FEDERICO PRADA; A CHERNOMORETZ; R LEEMMANS; E MARTÍN BLANCO; O PODHAJCER

Madrid

Simposio; Regeneracion de Heridas; 2007

CIEMAT

Wound healing is an intricate natural process that is orchestrated by many different cell types and numerous extracellular molecules that surround the injured area. Nevertheless, the role of most of the components has been difficult to establish. To study the biology of healing we used the Drosophila model that has been proposed as an appropriate system to follow morphogenetic movements, like the dorsal closure which resembles a healing process in flies. Previous studies have shown that the JNK pathway is deeply implicated in the dorsal closure.
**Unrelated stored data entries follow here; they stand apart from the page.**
(* ===== verification/IhtLin.v ===== *)
(** * Linearizability of [RdmaIHT]

    Any number of clients call [contains], [insert] and [remove] over and over. As long as no
    insertion enters a critical section with a null copy of a base pointer that is not null
    any more (the race of [stale_base_loses_insert]), every history of calls and returns is a
    history of one atomic map, and no client runs into a fault. *)
From S2P Require Import Prelude RemotePtr IhtRdma IhtElist IhtInv IhtExample IhtRehash IhtCache.
From S2P Require Import IhtSpec IhtConc IhtAtomic IhtView IhtCrit.

Section lin.
Context {K V : Type} `{Countable K}.
Context (to_num : K → Z) (ELIST_SIZE PLIST_SIZE cache_depth_ : nat) (self_id : Z).
Context (palloc : gmap remote_ptr (@obj K V) → remote_ptr) (raw_elist : @EList K V).
Context `{!Geometry ELIST_SIZE PLIST_SIZE} `{!PoolLaws ELIST_SIZE palloc raw_elist}.
Abbreviation memory := (gmap remote_ptr (@obj K V)).
Abbreviation client := (@client K V).
Abbreviation bkt := (bkt to_num PLIST_SIZE).
Abbreviation kpath := (kpath to_num PLIST_SIZE).
Abbreviation width := (width PLIST_SIZE).
Abbreviation iht_inv := (iht_inv to_num ELIST_SIZE PLIST_SIZE).
Abbreviation iht_abs := (iht_abs ELIST_SIZE).
Abbreviation caches_ok := (caches_ok PLIST_SIZE).
Abbreviation client_step :=
  (client_step to_num ELIST_SIZE PLIST_SIZE cache_depth_ self_id palloc raw_elist).
Abbreviation sys_step := (sys_step to_num ELIST_SIZE PLIST_SIZE cache_depth_ self_id palloc raw_elist).
Abbreviation sys := (memory * list client)%type.
Abbreviation event := (@event K V).
Abbreviation status := (@status K V).
Implicit Types (g m : memory) (root q a : remote_ptr) (pl : PList) (b c : plist_pair_t)
  (key : K) (M : gmap K V) (k : client) (ks : list client) (i j n : nat) (x : status) (U : gset K).

(** ** Clients that call again and again *)
Definition step_event j k' : list event :=
  match k_pc k' with PDone => [ERet j (k_result k')] | _ => [] end.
Interestingly, the same phenotypes can be generated by modifying certain molecules beyond the plasmatic membrane. SPARC is a matricellular protein that regulates cell shape, adhesion, proliferation, migration and differentiation. SPARC overexpression in Drosophila embryos led to impairment of dorsal closure, a phenotype very similar to that observed previously with JNK mutants. Since both SPARC and JNK were involved in vertebrates wound healing process, we performed global gene expression analysis to identify genes participating in the impaired Drosophila dorsal closure in both models. The comparison between differentially expressed genes in both models showed no clear homology. Moreover, the amount of genes and fold changes in gene activity in the HEP model were much larger than those observed in the SPARC model. Our data demonstrate that several pathways acting or not in parallel can lead to the same phenotype and might be implicated in different stages of the healing process. Moreover, SPARC might be acting in more specific and subtle stages of dorsal closure and vertebrate wound healing.